### TASK TO CARRY OUT
Look over the lines below. Report each one that includes the string "intros".

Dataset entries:
Lemma internal_move_half_ok l0 :
  nd_items n = l0 ++ (kid_item <$> l) → length l0 = (length (nd_items n) / 2)%nat →
  Z.of_nat (length (nd_items m) + length l) ≤ internal_max_size (g_header g) →
  ∃ T', internal_move_half_to p q T = Some (RC.SUCCESS, T') ∧
    st T' (<[p := with_items l0 n]> (reparent q l.*2 (<[q := with_items (nd_items m ++ (kid_item <$> l)) m]> N))) (touch p (held l.*2 (touch q g))).
Proof using I Hp Hn Hl Hq Hm Hlm Hpq Hr Hok Hin.
  intros Ei Hlen Hmax. unfold internal_move_half_to. rewrite (exec (header_ok _ _ _ I)).
  rewrite (exec (read_ok T N g p n node_size _ I Hp Hn (λ d R, rep_size _ (s_index _ _ _ I) n d R))).
  replace (Z.quot (Z.of_nat (length (nd_items n))) 2) with (Z.of_nat (length l0))
    by (rewrite Hlen, Z.quot_div_nonneg by lia; apply Nat2Z.inj_div).
  replace (Z.of_nat (length (nd_items n)) - Z.of_nat (length l0)) with (Z.of_nat (length l)) by (rewrite Ei, length_app, length_fmap; lia).
  pose proof (λ d R, rep_items_at (g_header g) n d (length l0) (length l) R ltac:(rewrite Ei, length_app, length_fmap; lia)) as Hat.
  rewrite Hl, Ei, drop_app_length in Hat. rewrite take_ge in Hat by (by rewrite length_fmap). rewrite (exec (read_ok T N g p n _ _ I Hp Hn Hat)).
  destruct (internal_append_ok T N g q m l I Hq Hm Hlm Hr Hok kids_in Hmax) as (T1 & E1 & I1).
  rewrite (exec E1). change (RC.OB_FAIL RC.SUCCESS) with false. cbn iota. unfold remove_items_log. log_step I1 as T2 I2.
  destruct (update_ok T2 _ _ p n (with_items l0 n) (λ d, increase_size d (- Z.of_nat (length l))) I2) as (T3 & E3 & I3).
  { eapply grows_pinned; [apply held_grows|done]. }
  { by rewrite not_moved, lookup_insert_ne. }
  { rewrite (gr_header _ _ _ (held_grows _ _)). intros d R.
    destruct (rep_shrink _ n d (length l0) (s_index _ _ _ I) R) as (d' & E & R'); [rewrite Ei, length_app; lia|]. rewrite Ei, take_app_length in R'.
    exists d'. split; [|done]. rewrite <-E. f_equal. rewrite Ei, length_app, length_fmap. lia. }
  rewrite (exec E3). by exists T3.
Qed.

### RESPONSE TO THE EXERCISE
  intros Ei Hlen Hmax. unfold internal_move_half_to. rewrite (exec (header_ok _ _ _ I)).
  { rewrite (gr_header _ _ _ (held_grows _ _)). intros d R.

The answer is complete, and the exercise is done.